The Essence of Artificial Intelligence
Chapter 2.1: Knowledge Representation and Inference
Top Ten Salient Sentences:
1. "One of the assumptions underlying most work in artificial intelligence is that intelligent
behaviour can be achieved through the manipulation of symbol structures representing bits of
knowledge." 2. "To solve an AI problem we first have to work out how to represent the real world knowledge
using our representation language. Then our AI program churns away, inferring new facts and
coming to some conclusions." 3. "A knowledge representation language must support inference. We can’t represent explicitly
represent everything that the system might ever need to know – some things should be left
implicit, to be deduced by the system as and when needed in problem solving." 4. "The ability to represent adequately complex facts is referred to as the representational
adequacy of a language. Some facts are hard to represent. Or to be more precise, some facts
are hard to represent in a way that allows those facts to be reasoned with." 5. "The most important knowledge representation language is arguably predicate logic.

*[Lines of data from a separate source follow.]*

(** * Walkspan: spatial retrieval of sidewalk segments

    Shallow embedding of [src/lib/geocoder.js]
    ([getBoundingBoxFromCoordinatesAndRange]), [src/model/db.js]
    ([getClosestSidewalk], [getSidewalksInRadius] and the module's top
    level), [src/lib/overpass.js] and [src/lib/essentialsHelper.js].

    The function bodies model JavaScript numbers (and SQLite REAL columns)
    as Rocq real numbers [R]: every arithmetic operation is exact,
    [Math.cos] is [cos] and [Math.PI] is [PI].  The bounding box is also
    written over binary64 floats and over rounded reals (section
    "getBoundingBoxFromCoordinatesAndRange in JavaScript numbers").  A
    database table is the list of its rows, in storage order. *)

From Stdlib Require Import Strings.String Strings.Ascii.
From Stdlib Require Import Reals Lra Lia List Bool Permutation Sorting.Sorted.
From Stdlib Require Floats.
Import ListNotations.
Open Scope R_scope.

(** Boolean versions of the comparisons used by the SQL queries and by
    underscore's comparator. *)
Definition Rleb (x y : R) : bool := if Rle_dec x y then true else false.
Definition Rltb (x y : R) : bool := if Rlt_dec x y then true else false.

Lemma Rleb_true (x y : R) : Rleb x y = true <-> x <= y.
Proof. unfold Rleb; destruct (Rle_dec x y); split; intros; try lra; discriminate. Qed.

(* ------------------------------------------------------------------ *)
(** ** src/lib/geocoder.js : getBoundingBoxFromCoordinatesAndRange *)

Record BoundingBox := {
  topLat : R;
  bottomLat : R;
  leftLng : R;
  rightLng : R
}.

(** Line by line:
<<
  const pDistanceInMeters = range * 1609.344;
  const latRadian = Number(latitude) * Math.PI/180;
  const degLatKm = 110.574235;
  const degLongKm = 110.572833 * Math.cos(latRadian);
  const deltaLat = pDistanceInMeters / 1000.0 / degLatKm;
  const deltaLong = pDistanceInMeters / 1000.0 / degLongKm;
>> *)
Definition getBoundingBoxFromCoordinatesAndRange
    (latitude longitude range : R) : BoundingBox :=
  let pDistanceInMeters := range * 1609.344 in
  let latRadian := latitude * PI / 180 in
  let degLatKm := 110.574235 in
  let degLongKm := 110.572833 * cos latRadian in
  let deltaLat := pDistanceInMeters / 1000.0 / degLatKm in
  let deltaLong := pDistanceInMeters / 1000.0 / degLongKm in
  {| topLat := latitude + deltaLat;
     bottomLat := latitude - deltaLat;
     leftLng := longitude - deltaLong;
     rightLng := longitude + deltaLong |}.
(** * zfs-backup-restore: a shallow embedding of the backup and restore scripts

    The Python sources [config.py], [compression.py], [backup.py] and
    [restore.py] are embedded as Rocq functions.  Pure helpers become pure
    functions; code that runs external tools, prints, sleeps or raises is
    written in a small state-and-exception monad [M] over a [state] that
    holds the answers of the external tools together with the trace of
    everything the scripts did. *)

From Stdlib Require Import String Ascii List ZArith Bool Lia.
From Stdlib Require Import Permutation Sorted DecimalString.
Import ListNotations.

Local Open Scope string_scope.
Local Open Scope list_scope.
Local Open Scope Z_scope.

(** ** Python values *)

(** The exceptions the scripts can see. *)
Inductive exn : Type :=
| KeyboardInterrupt
| CalledProcessError (returncode : Z) (stderr : string)
| ValueError
| IndexError
| KeyError
| ProcessLookupError
| SystemExit (code : Z).

(** The result of evaluating a Python expression or statement. *)
Inductive outcome (A : Type) : Type :=
| Returned (a : A)
| Raised (e : exn).

Arguments Returned {A} a.
Arguments Raised {A} e.

Definition outcome_bind {A B} (o : outcome A) (k : A -> outcome B) : outcome B :=
  match o with
  | Returned a => k a
  | Raised e => Raised e
  end.

(** [l[i]] for a non-negative index. *)
Definition getitem {A} (l : list A) (i : nat) : outcome A :=
  match nth_error l i with
  | Some a => Returned a
  | None => Raised IndexError
  end.

(** [l[:k]] : a negative bound counts from the end. *)
Definition slice_to {A} (l : list A) (k : Z) : list A :=
  if k <? 0
  then firstn (Z.to_nat (Z.max 0 (Z.of_nat (length l) + k))) l
  else firstn (Z.to_nat k) l.

(** [l[-1]] guarded by [if l], as in [snapshots[-1] if snapshots else None]. *)
Definition last_or_none {A} (l : list A) : option A :=
  match l with
  | [] => None
  | _ => nth_error l (length l - 1)
  end.

(** [str(n)] for an integer. *)
Definition str_of_Z (n : Z) : string := NilZero.string_of_int (Z.to_int n).

(** ** Python string methods *)

Module str.

Definition startswith (s pre : string) : bool := String.prefix pre s.

Fixpoint endswith (s suf : string) : bool :=
  String.eqb s suf ||
  match s with
  | EmptyString => false
  | String _ s' => endswith s' suf
  end.

(** [needle in s] *)
Fixpoint contains (needle s : string) : bool :=
  String.prefix needle s ||
  match s with
  | EmptyString => false
  | String _ s' => contains needle s'
  end.

(** Whitespace of [str.isspace] among the first 128 code points. *)
Definition isspace (c : ascii) : bool :=
  let n := nat_of_ascii c in
  ((9 <=? n) && (n <=? 13) || (28 <=? n) && (n <=? 32))%nat.

Fixpoint lstrip (s : string) : string :=
  match s with
  | EmptyString => EmptyString
  | String c s' => if isspace c then lstrip s' else s
  end.

Fixpoint rstrip (s : string) : string :=
  match s with
  | EmptyString => EmptyString
  | String c s' =>
      let r := rstrip s' in
      if isspace c && String.eqb r EmptyString then EmptyString else String c r
  end.

Definition strip (s : string) : string := rstrip (lstrip s).

(** [s.split(sep)] scans left to right; [skip] counts the characters of a
    separator occurrence still to be dropped, [cur] is the piece being read. *)
Fixpoint split_from (sep s : string) (skip : nat) (cur : string) : list string :=
  match s with
  | EmptyString => [cur]
  | String c s' =>
      match skip with
      | S k => split_from sep s' k cur
      | O =>
          if String.prefix sep s
          then cur :: split_from sep s' (String.length sep - 1) EmptyString
          else split_from sep s' 0 (cur ++ String c EmptyString)%string
      end
  end.

Definition split (s sep : string) : outcome (list string) :=
  match sep with
  | EmptyString => Raised ValueError
  | _ => Returned (split_from sep s 0 EmptyString)
  end.

(** [s.split(c, 1)] for a one-character separator. *)
Fixpoint split1 (s : string) (c : ascii) : list string :=
  match s with
  | EmptyString => [EmptyString]
  | String a s' =>
      if Ascii.eqb a c then [EmptyString; s']
      else match split1 s' c with
           | hd :: tl => String a hd :: tl
           | [] => []
           end
  end.

(** The last occurrence of [c] in [s], as the text before and after it. *)
Fixpoint rpartition (s : string) (c : ascii) : option (string * string) :=
  match s with
  | EmptyString => None
  | String a s' =>
      match rpartition s' c with
      | Some (l, r) => Some (String a l, r)
      | None => if Ascii.eqb a c then Some (EmptyString, s') else None
      end
  end.

(** [s.rsplit(c, 1)] for a one-character separator. *)
Definition rsplit1 (s : string) (c : ascii) : list string :=
  match rpartition s c with
  | Some (l, r) => [l; r]
  | None => [s]
  end.

(** [s.lower()] on the letters A to Z. *)
Definition lower_char (c : ascii) : ascii :=
  let n := nat_of_ascii c in
  if ((65 <=? n) && (n <=? 90))%nat then ascii_of_nat (n + 32) else c.

Fixpoint lower (s : string) : string :=
  match s with
  | EmptyString => EmptyString
  | String c s' => String (lower_char c) (lower s')
  end.

End str.

(** ** datetime *)

Module datetime.

Record t : Type := mk {
  year : Z; month : Z; day : Z;
  hour : Z; minute : Z; second : Z;
  microsecond : Z
}.

Definition is_leap (y : Z) : bool :=
  (y mod 4 =? 0) && (negb (y mod 100 =? 0) || (y mod 400 =? 0)).

Definition days_in_month (y m : Z) : Z :=
  if m =? 2 then (if is_leap y then 29 else 28)
  else if (m =? 4) || (m =? 6) || (m =? 9) || (m =? 11) then 30
  else 31.

(** The checks of the [datetime] constructor. *)
Definition valid (d : t) : bool :=
  (1 <=? year d) && (year d <=? 9999) &&
  (1 <=? month d) && (month d <=? 12) &&
  (1 <=? day d) && (day d <=? days_in_month (year d) (month d)) &&
  (0 <=? hour d) && (hour d <=? 23) &&
  (0 <=? minute d) && (minute d <=? 59) &&
  (0 <=? second d) && (second d <=? 59) &&
  (0 <=? microsecond d) && (microsecond d <=? 999999).

Definition fields (d : t) : list Z :=
  [year d; month d; day d; hour d; minute d; second d; microsecond d].

(** Naive datetimes compare field by field, most significant first. *)
Fixpoint lex (a b : list Z) : comparison :=
  match a, b with
  | x :: a', y :: b' =>
      match x ?= y with
      | Eq => lex a' b'
      | c => c
      end
  | [], [] => Eq
  | [], _ :: _ => Lt
  | _ :: _, [] => Gt
  end.

Definition compare (a b : t) : comparison := lex (fields a) (fields b).

Definition ltb (a b : t) : bool :=
  match compare a b with Lt => true | _ => false end.

Definition gtb (a b : t) : bool := ltb b a.

Definition leb (a b : t) : bool := negb (ltb b a).

(** *** Decimal digits *)

Definition digit_char (d : Z) : ascii := ascii_of_nat (Z.to_nat (48 + d)).

Definition digit_val (c : ascii) : option Z :=
  let n := Z.of_nat (nat_of_ascii c) in
  if (48 <=? n) && (n <=? 57) then Some (n - 48) else None.

Definition pad2 (n : Z) : string :=
  String (digit_char (n / 10)) (String (digit_char (n mod 10)) EmptyString).

Definition pad4 (n : Z) : string :=
  String (digit_char (n / 1000))
    (String (digit_char (n / 100 mod 10)) (pad2 (n mod 100))).

(** *** Formats

    A format string is kept as the list of its directives and literal
    characters: ['%Y-%m-%d'] is [[dY; Lit "-"; dm; Lit "-"; dd]]. *)
Inductive directive : Type :=
| dY | dm | dd | dH | dM | dS
| Lit (c : ascii).

(** What [strftime] prints for one directive: a zero-padded decimal
    number, four digits for [%Y] and two for the others. *)
Definition render (x : directive) (d : t) : string :=
  match x with
  | dY => pad4 (year d)
  | dm => pad2 (month d)
  | dd => pad2 (day d)
  | dH => pad2 (hour d)
  | dM => pad2 (minute d)
  | dS => pad2 (second d)
  | Lit c => String c EmptyString
  end.

(** [d.strftime(fmt)] *)
Fixpoint strftime (d : t) (fmt : list directive) : string :=
  match fmt with
  | [] => EmptyString
  | x :: fmt' => (render x d ++ strftime d fmt')%string
  end.

(** *** Parsing

    [strptime] turns the format into one regular expression.  A directive
    is a group of alternatives tried in order, and a later part of the
    pattern that fails sends the matcher back to the next alternative: a
    pattern is therefore modelled by the list of all the ways it matches a
    prefix of the text, best first. *)
Definition matches (A : Type) : Type := string -> list (A * string).

Definition in_range (lo hi : Z) (c : ascii) : option Z :=
  match digit_val c with
  | Some d => if (lo <=? d) && (d <=? hi) then Some d else None
  | None => None
  end.

(** [[lo-hi]] *)
Definition one (lo hi : Z) : matches Z := fun s =>
  match s with
  | String a r =>
      match in_range lo hi a with
      | Some x => [(x, r)]
      | None => []
      end
  | EmptyString => []
  end.

(** [[lo1-hi1][lo2-hi2]] *)
Definition two (lo1 hi1 lo2 hi2 : Z) : matches Z := fun s =>
  match s with
  | String a (String b r) =>
      match in_range lo1 hi1 a, in_range lo2 hi2 b with
      | Some x, Some y => [(10 * x + y, r)]
      | _, _ => []
      end
  | _ => []
  end.

(** A space followed by [[lo-hi]]. *)
Definition space_one (lo hi : Z) : matches Z := fun s =>
  match s with
  | String a r => if Ascii.eqb a " " then one lo hi r else []
  | EmptyString => []
  end.

Definition orelse {A} (p q : matches A) : matches A := fun s => p s ++ q s.

Infix "<|>" := orelse (at level 50, left associativity).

Predicate
logic allows us to represent fairly complex facts about the world, and to derive new facts in a
way that guarantees that if the initial facts are true, so are the conclusions. It is a well
understood formal language, with well defined syntax, semantics, and rules of inference." 6. "Predicate logic provides a powerful way to represent and reason with knowledge. Some things
that cannot be easily represented with frames, such as negation, disjunction, and quantification,
are easily represented with predicate logic. The available inference rules and proof procedures
mean that a much wider range of inference rules are possible than the simple inheritance-based
inference allowed in a frame system." 7. "A common feature of all the approaches is that the problem-specific rules and facts are
represented separately from the more general problem-solving and inference procedures used to
reason with these. It should be possible to modify a system, or write a system to solve a related
problem, without ever modifying the problem-solving or inference methods." 8. "Within AI, logic is used not just as a knowledge representation language, but also: to
communicate AI theories within the community, as the basis of AI programming languages, to
give the meaning of natural language sentences in a natural language understanding system, and
to define the semantics of other simpler representation languages." 9. "Representing and reasoning with anything that involves time, beliefs or uncertainty is hard in
predicate logic. There are special logics such as temporal and modal logics, which allow such things
to be represented, but reasoning in such logics may not be efficient." 10. "Condition-action rules are widely used in expert systems, providing a fairly flexible way of
representing expert knowledge and efficient techniques for reasoning with this knowledge."